Friday, May 9, 2014

No Need to Prolong the Pain

So, the NFL draft has started.  I know a lot of football fanatics who were glued to their televisions to watch a bunch of suits make labored decisions over what fresh college meat they wanted to fill in the gaps of their teams.

I am not one of those people.  Don't get me wrong, I'm intrigued by the "meat," but I'd rather hear about it afterwards, rather than watch it live.  This strikes me as being worse than watching champion chess matches on TV.  I have a hard time getting jacked up over college players making the transition to pro football anyway, mostly because it doesn't always deliver the big build-up we are subjected to for weeks and months leading up to the actual season.

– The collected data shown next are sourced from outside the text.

(** The conversion stops at the first character that is no digit, or before the digit that
    would leave the integer width. *)
Lemma convert_loop_spec w is_digit b ov s : forall a,
  int_width w -> in_width w a -> 0 < b < 256 ->
  (forall c, is_digit c = true -> 0 <= AcpiUtAsciiCharToHex c < b) ->
  exists k r, s = k ++ r /\ Forall (fun c => is_digit (schar c) = true) k
    /\ in_width w (digits_from b a k)
    /\ ((convert_loop w is_digit b ov s a = (AE_OK, digits_from b a k)
         /\ forall c r', r = c :: r' -> is_digit (schar c) = false)
        \/ (convert_loop w is_digit b ov s a = (ov, digits_from b a k)
            /\ exists c r', r = c :: r' /\ is_digit (schar c) = true
               /\ 2 ^ w <= digits_from b a (k ++ [c]))).
Proof.
  induction s as [|c s IH]; intros a Hw Ha Hb Hd.
  - exists [], []. split; [done|]. split; [done|]. split; [done|]. left. done.
  - cbn [convert_loop]. destruct (is_digit (schar c)) eqn:Ec; cbn [negb].
    + rewrite insert_digit_spec by auto. pose proof (Hd _ Ec) as Hc.
      assert (0 <= a * b) by (apply Z.mul_nonneg_nonneg; unfold in_width in *; lia).
      destruct (_ <? _) eqn:E; bool_prop.
      * destruct (IH (a * b + AcpiUtAsciiCharToHex (schar c)) Hw) as (k & r & -> & Hk & Hv & Hres);
          [unfold in_width; lia|done|done|].
        exists (c :: k), r. split; [done|]. split; [by constructor|]. split; [done|]. exact Hres.
      * exists [], (c :: s). split; [done|]. split; [done|]. split; [done|]. right.
        split; [done|]. exists c, s. done.
    + exists [], (c :: s). split; [done|]. split; [done|]. split; [done|]. left.
      split; [done|]. intros c' r' [= <- _]. done.
Qed.
End Strtoul.
Export Strtoul.

(** ** Integers to strings (exutils.c, utprint.c, utascii.c) *)
Module Tostr.
(** The loop of [AcpiExDigitsNeeded]; with a base below two it never ends. *)
Fixpoint digits_loop (fuel : nat) (CurrentValue Base NumDigits : Z) : option Z :=
  match fuel with
  | O => None
  | S fuel' =>
      if CurrentValue =? 0 then Some NumDigits
      else
        let CurrentValue :=
          match AcpiUtShortDivide CurrentValue Base with
          | (_, Some (q, _)) => q
          | (_, None) => CurrentValue
          end in
        digits_loop fuel' CurrentValue Base (u32 (NumDigits + 1))
  end.

Definition AcpiExDigitsNeeded (Value Base : Z) : option Z :=
  if Value =? 0 then Some 1 else digits_loop 65 Value Base 0.

(** The loop of [AcpiExIntegerToString], from digit [n] down to the first. *)
Fixpoint write_digits (n : nat) (OutString : list Z) (Value : Z) : option (list Z) :=
  match n with
  | O => Some OutString
  | S n' =>
      match AcpiUtShortDivide Value 10 with
      | (_, Some (q, Remainder)) =>
          OutString ← aset OutString (Z.of_nat n') (48 + Remainder);
          write_digits n' OutString q
      | (_, None) => None
      end
  end.

Definition AcpiExIntegerToString (OutString : list Z) (Value : Z) : option (list Z) :=
  DigitsNeeded ← AcpiExDigitsNeeded Value 10;
  OutString ← aset OutString DigitsNeeded 0;
  write_digits (Z.to_nat DigitsNeeded) OutString Value.

(** The eight bytes written. *)
Definition AcpiExEisaIdToString (CompressedId : Z) : option (list Z) :=
  let SwappedId := AcpiUtDwordByteSwap (u32 CompressedId) in
  d3 ← AcpiUtHexToAsciiChar SwappedId 12;
  d4 ← AcpiUtHexToAsciiChar SwappedId 8;
  d5 ← AcpiUtHexToAsciiChar SwappedId 4;
  d6 ← AcpiUtHexToAsciiChar SwappedId 0;
  Some [64 + Z.land (Z.shiftr SwappedId 26) 31; 64 + Z.land (Z.shiftr SwappedId 21) 31;
        64 + Z.land (Z.shiftr SwappedId 16) 31; d3; d4; d5; d6; 0].

Definition AcpiExPciClsToString (c0 c1 c2 : Z) : option (list Z) :=
  a ← AcpiUtHexToAsciiChar c0 4; b ← AcpiUtHexToAsciiChar c0 0;
  c ← AcpiUtHexToAsciiChar c1 4; d ← AcpiUtHexToAsciiChar c1 0;
  e ← AcpiUtHexToAsciiChar c2 4; f ← AcpiUtHexToAsciiChar c2 0;
  Some [a; b; c; d; e; f; 0].

(** [None] is an object that is no integer: a null pointer, a node or another type. *)
Definition AcpiExTruncateFor32bitTable (AcpiGbl_IntegerByteWidth : Z) (Value : option Z) : bool * option Z :=
  match Value with
  | Some v =>
      if (AcpiGbl_IntegerByteWidth =? 4) && (ACPI_UINT32_MAX <? v)
      then (true, Some (Z.land v ACPI_UINT32_MAX)) else (false, Some v)
  | None => (false, None)
  end.

(** [AcpiGbl_IntegerBitWidth], [AcpiGbl_IntegerNybbleWidth], [AcpiGbl_IntegerByteWidth] *)
Definition AcpiUtSetIntegerWidth (Revision : Z) : Z * Z * Z :=
  if Revision <? 2 then (32, 8, 4) else (64, 16, 8).

Definition AcpiIsValidSpaceId (SpaceId : Z) : bool :=
  negb ((12 <=? SpaceId) && (SpaceId <? 128) && negb (SpaceId =? 126) && negb (SpaceId =? 127)).

(** *** utascii.c *)
Definition AcpiUtValidNameChar (Character Position : Z) : bool :=
  ((65 <=? Character) && (Character <=? 90)) || ((48 <=? Character) && (Character <=? 57))
  || (Character =? 95) || ((Character =? 33) && (Position =? 3)).

Definition AcpiUtValidNameseg (Name : list Z) : option bool :=
  c0 ← aget Name 0;
  if negb (AcpiUtValidNameChar (schar c0) 0) then Some false else
  c1 ← aget Name 1;
  if negb (AcpiUtValidNameChar (schar c1) 1) then Some false else
  c2 ← aget Name 2;
  if negb (AcpiUtValidNameChar (schar c2) 2) then Some false else
  c3 ← aget Name 3;
  Some (AcpiUtValidNameChar (schar c3) 3).

(** The loop stops at a terminator, leaving the rest of the repaired name alone. *)
Fixpoint repair_loop (n : nat) (i : Z) (Name RepairedName : list Z) : option (list Z) :=
  match n with
  | O => Some RepairedName
  | S n' =>
      c ← aget Name i;
      r ← aset RepairedName i c;
      if c =? 0 then Some r
      else
        r ← (if negb (isprint c) then aset r i 32 else Some r);
        repair_loop n' (i + 1) Name r
  end.

Definition AcpiUtCheckAndRepairAscii (Name RepairedName : list Z) (Count : Z) : option (list Z) :=
  repair_loop (Z.to_nat Count) 0 Name RepairedName.

(** *** utprint.c *)
Definition AcpiGbl_LowerHexDigits : list Z := [48; 49; 50; 51; 52; 53; 54; 55; 56; 57; 97; 98; 99; 100; 101; 102].

Definition AcpiGbl_UpperHexDigits : list Z := [48; 49; 50; 51; 52; 53; 54; 55; 56; 57; 65; 66; 67; 68; 69; 70].

(** The digits written, least significant first. *)
Fixpoint put_loop (fuel : nat) (Digits : list Z) (Number Base : Z) : option (list Z) :=
  match fuel with
  | O => None
  | S fuel' =>
      if Number =? 0 then Some []
      else
        match AcpiUtDivide Number Base with
        | (_, Some (q, DigitIndex)) =>
            d ← aget Digits DigitIndex;
            rest ← put_loop fuel' Digits q Base;
            Some (d :: rest)
        | (_, None) => None
        end
  end.

Definition AcpiUtPutNumber (Number Base : Z) (Upper : bool) : option (list Z) :=
  let Digits := if Upper then AcpiGbl_UpperHexDigits else AcpiGbl_LowerHexDigits in
  if Number =? 0 then Some [48] else put_loop 65 Digits Number Base.

(** Stops at the first character that is no digit; the number and the rest. *)
Fixpoint scan_loop (String : list Z) (Number : Z) : Z * list Z :=
  match String with
  | [] => (Number, [])
  | c :: String' =>
      if isdigit (schar c) then
        let '(_, Number) := AcpiUtShortMultiply Number 10 in
        scan_loop String' (u64 (Number + (schar c - 48)))
      else (Number, String)
  end.

Definition AcpiUtScanNumber (String : list Z) : Z * list Z := scan_loop String 0.

(** The digits go through a buffer of 20 bytes; what is written before the terminator. *)
Definition AcpiUtPrintNumber (Number : Z) : option (list Z) :=
  ascii ← AcpiUtPutNumber Number 10 false;
  if zlen ascii <=? 20 then Some (rev ascii) else None.

(** *** Decimal digits *)

(** The [n] low decimal digits of [v] as characters, most significant first. *)
Fixpoint dec (n : nat) (v : Z) : list Z :=
  match n with O => [] | S n' => dec n' (v / 10) ++ [48 + v mod 10] end.

Lemma dec_length n v : length (dec n v) = n.
Proof. revert v. induction n as [|n IH]; intros v; cbn; [done|]. rewrite length_app, IH. cbn. lia. Qed.

Lemma digit_range v : 48 <= 48 + v mod 10 <= 57.
Proof. pose proof (Z.mod_pos_bound v 10). lia. Qed.

Lemma dec_digits n v : Forall (fun c => 48 <= c <= 57) (dec n v).
Proof.
  revert v. induction n as [|n IH]; intros v; cbn; [constructor|].
  apply Forall_app. split; [done|]. constructor; [apply digit_range|constructor].
Qed.

Lemma digit_schar c : 48 <= c <= 57 -> schar c = c /\ AcpiUtAsciiCharToHex c = c - 48 /\ isdigit c = true.
Proof.
  intros Hc. split; [|split].
  - unfold schar. by rewrite (proj2 (Z.ltb_lt c 128)) by lia.
  - unfold AcpiUtAsciiCharToHex. rewrite (proj2 (Z.leb_le c 57)) by lia. apply wrap_small. word_lia.
  - unfold isdigit. rewrite !(proj2 (Z.leb_le _ _)) by lia. done.
Qed.

Lemma div_pow10 v n : 0 <= n -> 10 ^ n <= v / 10 < 10 ^ (n + 1) <-> 10 ^ (n + 1) <= v < 10 ^ (n + 2).
Proof.
  intros Hn. replace (n + 2) with (n + 1 + 1) by lia. rewrite !(Z.pow_add_r 10 _ 1) by lia.
  change (10 ^ 1) with 10. pose proof (Z.div_mod v 10 ltac:(lia)).
  pose proof (Z.mod_pos_bound v 10 ltac:(lia)). lia.
Qed.

Lemma small_div v (n : nat) : 0 <= v < 10 ^ Z.of_nat (S n) -> 0 <= v / 10 < 10 ^ Z.of_nat n.
Proof.
  intros Hv. rewrite Nat2Z.inj_succ, Z.pow_succ_r in Hv by lia.
  split; [apply Z.div_pos; lia|]. apply Z.div_lt_upper_bound; lia.
Qed.

Lemma digits_from_snoc b a l c :
  digits_from b a (l ++ [c]) = digits_from b a l * b + AcpiUtAsciiCharToHex (schar c).
Proof. unfold digits_from. by rewrite foldl_app. Qed.

Lemma dec_value n : forall v, 0 <= v < 10 ^ Z.of_nat n -> digits_from 10 0 (dec n v) = v.
Proof.
  induction n as [|n IH]; intros v Hv; cbn [dec].
  - change (10 ^ Z.of_nat 0) with 1 in Hv. cbn. lia.
  - rewrite digits_from_snoc, IH by (by apply small_div).
    destruct (digit_schar (48 + v mod 10) (digit_range v)) as (-> & -> & _).
    pose proof (Z.div_mod v 10 ltac:(lia)). lia.
Qed.

(** A number with exactly [n + 1] digits does not start with a zero. *)
Lemma dec_head n : forall v, 10 ^ Z.of_nat n <= v < 10 ^ Z.of_nat (S n) ->
  exists c rest, dec (S n) v = c :: rest /\ 49 <= c <= 57.
Proof.
  induction n as [|n IH]; intros v Hv.
  - change (10 ^ Z.of_nat 0) with 1 in Hv. change (10 ^ Z.of_nat 1) with 10 in Hv.
    exists (48 + v mod 10), []. split; [done|]. rewrite Z.mod_small by lia. lia.
  - destruct (IH (v / 10)) as (c & rest & Hd & Hc).
    { rewrite !Nat2Z.inj_succ in *. unfold Z.succ in *. apply div_pow10; [lia|].
      by replace (Z.of_nat n + 2) with (Z.of_nat n + 1 + 1) by lia. }
    exists c, (rest ++ [48 + v mod 10]). split; [|done].
    change (dec (S (S n)) v) with (dec (S n) (v / 10) ++ [48 + v mod 10]). by rewrite Hd.
Qed.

As a Minnesota Viking fan, this time of the season is most painful.  Our owners and management rarely breathe hope or life into the team, but I have to admit when I heard they actually drafted a quarterback, I did perk up a bit.  Previously, that position has been the equivalent of my arrival to work each morning.  Unpredictable.  Sure, I get into the studios each morning before 6am, but it could be anytime between 5am and 5:30ish.  Yes, I said "ish."  My clock might be fast, for all I know.

Christian Ponder, while he has fabulous hair, has not been reliable for the Vikings.  Adrian Peterson has fulfilled that role pretty easily, but his age and his increasing salary over the next several years will eventually become a situation to be reckoned with, or be hurt by it.

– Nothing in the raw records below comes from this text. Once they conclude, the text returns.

(* ===== verification/AcpiNames.v ===== *)
(** * ACPI names: internal (AML) and external (ASL) name strings

    Models [namespace/nsutils.c] (conversions), [utilities/utstring.c] (repair) and the in-place
    normalisation of [namespace/nsnames.c], on top of the kernel's C library.  A string is the list of
    its bytes from the pointer on, a buffer the list of its bytes; an access outside has no result. *)

From S2P Require Import Prelude Kre CLib AcpiUtil.

Definition ACPI_NAMESEG_SIZE : nat := 4.

Definition AML_ROOT_PREFIX : Z := 92.

Definition AML_PARENT_PREFIX : Z := 94.

Definition AML_DUAL_NAME_PREFIX : Z := 46.

Definition AML_MULTI_NAME_PREFIX : Z := 47.

Definition ACPI_IS_ROOT_PREFIX (c : Z) : bool := c =? 92.

Definition ACPI_IS_PARENT_PREFIX (c : Z) : bool := c =? 94.

Definition ACPI_IS_PATH_SEPARATOR (c : Z) : bool := c =? 46.

(** ** Repair of a name segment (utstring.c) *)
Module Repair.
Import AcpiUtil.Tostr.

Definition ACPI_ROOT_PATHNAME : list Z := [92; 95; 95; 95].

Definition repair_char (c i : Z) : Z := if AcpiUtValidNameChar (schar c) i then c else 95.

(** The segment at [at_] of the buffer is repaired in place. *)
Definition AcpiUtRepairName (buf : list Z) (at_ : Z) : option (list Z) :=
  c0 ← aget buf at_; c1 ← aget buf (at_ + 1); c2 ← aget buf (at_ + 2); c3 ← aget buf (at_ + 3);
  if decide ([c0; c1; c2; c3] = ACPI_ROOT_PATHNAME) then Some buf
  else
    buf ← aset buf at_ (repair_char c0 0);
    buf ← aset buf (at_ + 1) (repair_char c1 1);
    buf ← aset buf (at_ + 2) (repair_char c2 2);
    aset buf (at_ + 3) (repair_char c3 3).
End Repair.

(** ** Conversion (nsutils.c) *)
Module NsUtils.
Import Repair.

(** [ACPI_NAMESTRING_INFO]; [NextExternalChar] is the string from that pointer on. *)
Record ACPI_NAMESTRING_INFO := mkInfo {
  NextExternalChar : list Z;
  Length : Z;
  NumSegments : Z;
  NumCarats : Z;
  FullyQualified : bool;
}.

(** The two loops over prefix characters; [None] when the string ends without a terminator. *)
Fixpoint skip_prefix (is_prefix : Z -> bool) (s : list Z) (n : Z) : option (Z * list Z) :=
  match s with
  | [] => None
  | c :: s' => if is_prefix c then skip_prefix is_prefix s' (n + 1) else Some (n, s)
  end.

Fixpoint count_separators (s : list Z) (n : Z) : option Z :=
  match s with
  | [] => None
  | c :: s' => if c =? 0 then Some n else count_separators s' (if ACPI_IS_PATH_SEPARATOR c then n + 1 else n)
  end.

Definition AcpiNsGetInternalNameLength (ExternalName : list Z) : option ACPI_NAMESTRING_INFO :=
  c ← head ExternalName;
  '(fq, carats, s) ←
    (if ACPI_IS_ROOT_PREFIX c then
       '(_, s) ← skip_prefix ACPI_IS_ROOT_PREFIX (tail ExternalName) 0; Some (true, 0, s)
     else '(n, s) ← skip_prefix ACPI_IS_PARENT_PREFIX ExternalName 0; Some (false, n, s));
  c ← head s;
  segs ← (if negb (c =? 0) then count_separators s 1 else Some 0);
  Some (mkInfo s (u32 (4 * segs + 4 + carats)) segs carats fq).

At any rate, the first draft pick for the Vikings was a quarterback--Teddy Bridgewater.  While I'm pleased as punch that they selected a QB, you won't ever hear me waxing poetic about any draft picks.  Why?  Because nothing is guaranteed.  Fantasizing about the "what if's" and getting one's hopes up over a draft pick is flat out ludicrous.  The move from college football to pro, is much like the move from high school studies to college.  There's a pretty big learning curve, coupled with high expectations.

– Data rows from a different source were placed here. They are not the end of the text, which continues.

(* ===== verification/AcpiSync.v ===== *)
(** * ACPICA synchronisation: the OS services layer, the reader/writer lock, the global mutexes
    and owner identifiers

    [OsLayer] is what ACPICA expects of an OS mutex, as a class; [Osl] models the layer runeOS
    provides ([osl-to-rune-bridge.cpp]) on top of its kernel mutex and semaphore; [RwLock] models
    [utilities/utlock.c] over any layer, [UtMutex] [utilities/utmutex.c] and [OwnerId]
    [utilities/utownerid.c].  Every call of an operation is uninterrupted; [None] as the result of an
    acquisition of an OS mutex means that the calling thread blocks, and a call of the reader/writer lock
    that blocks leaves the lock as it is at that point. *)

From stdpp Require Import functions.
From S2P Require Import Prelude Scheduler Locks AcpiUtil.

Definition ACPI_WAIT_FOREVER : Z := 65535.

Definition ACPI_DO_NOT_WAIT : Z := 0.

(** ** The interface *)

Class OsMutexOps (M : Type) := {
  AcpiOsAcquireMutex : M -> tptr -> Z -> option (ACPI_STATUS * M);
  AcpiOsReleaseMutex : M -> tptr -> M;
}.

(** ** runeOS's implementation *)
Module Osl.
Import Locks.Blocking.

Definition ACPI_NO_TIMEOUT : Z := 65535.

(** A kernel mutex, its entry in [m_mutex_recursion_depth] and the threads' states. *)
Record OsMutex := mkOsMutex {
  mutex : Mutex.Mutex;
  depth : Z;
  tst : tptr -> ThreadState;
}.
Lemma segments_freed phs : forall m, ok m -> Forall fits (loads phs) -> exists m', free_segments m phs = Some m' /\ same_but m m' (covers phs).
Proof using Htop MemoryLaws0.
  induction phs as [|p phs IH]; intros m Hm Hall; cbn [free_segments]; [exists m; split; [done|by apply same_refl]|].
  destruct (Z.eqb_spec (p_type p) LOAD) as [E|E]; cbn [negb]; rewrite loads_cons in Hall.
  - rewrite decide_True in Hall by done. apply Forall_cons in Hall as [Hp Hall]. rewrite (v_start_result p Hp). cbn [mbind option_bind].
    destruct (fits_range p Hp) as (Hr1 & Hr2 & Hr3 & Hr4 & _). pose proof Hp as [Hv Hf _ _ _]. unfold USER_LIMIT in *. unfold Math.div_round_up.
    destruct (decide (PAGE_SIZE = 0)); [done|]. change PAGE_SIZE with 4096. rewrite wrap_small by word_lia. cbn [mbind option_bind].
    set (k := (memory_size p + 4096 - 1) / 4096). assert (0 <= k /\ seg_start p + k * 4096 <= seg_end p) as [Hn1 Hn2] by (unfold k, seg_start, seg_end; Z.to_euclidean_division_equations; lia).
    destruct (ml_free m (seg_start p) k Hm) as (r & m1 & -> & Hs1); [done|lia|done|unfold USER_LIMIT; lia|]. cbn [mbind option_bind].
    destruct (IH m1 (sb_ok _ _ _ _ _ _ _ Hs1) Hall) as (m2 & -> & Hs2). exists m2. split; [done|]. eapply same_trans; (eapply same_mono; [|done]); cbn; intros x Hx; apply covers_cons; [done|left; lia|done|by right].
  - rewrite decide_False in Hall by done. destruct (IH m Hm Hall) as (m2 & -> & Hs2). exists m2. split; [done|]. eapply same_mono; [|done]. intros x Hx. by apply covers_skip.
Qed.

I'm not trying to be a negasaurus--just a realist.  NOBODY knows what the 2014 NFL season will bring--except some chuckles.  I mean the jokes are already writing themselves for the Green Bay Packer draft pick, Haha Clinton-Dix.  This one might surpass the knee-slapping fun provided for sportscasters by the moniker of Wisconsin's racing legend, Dick Trickle.  Apparently Wisconsin is on it's way to going to go down in history as the home for sports figure names that easily elicit the laughs.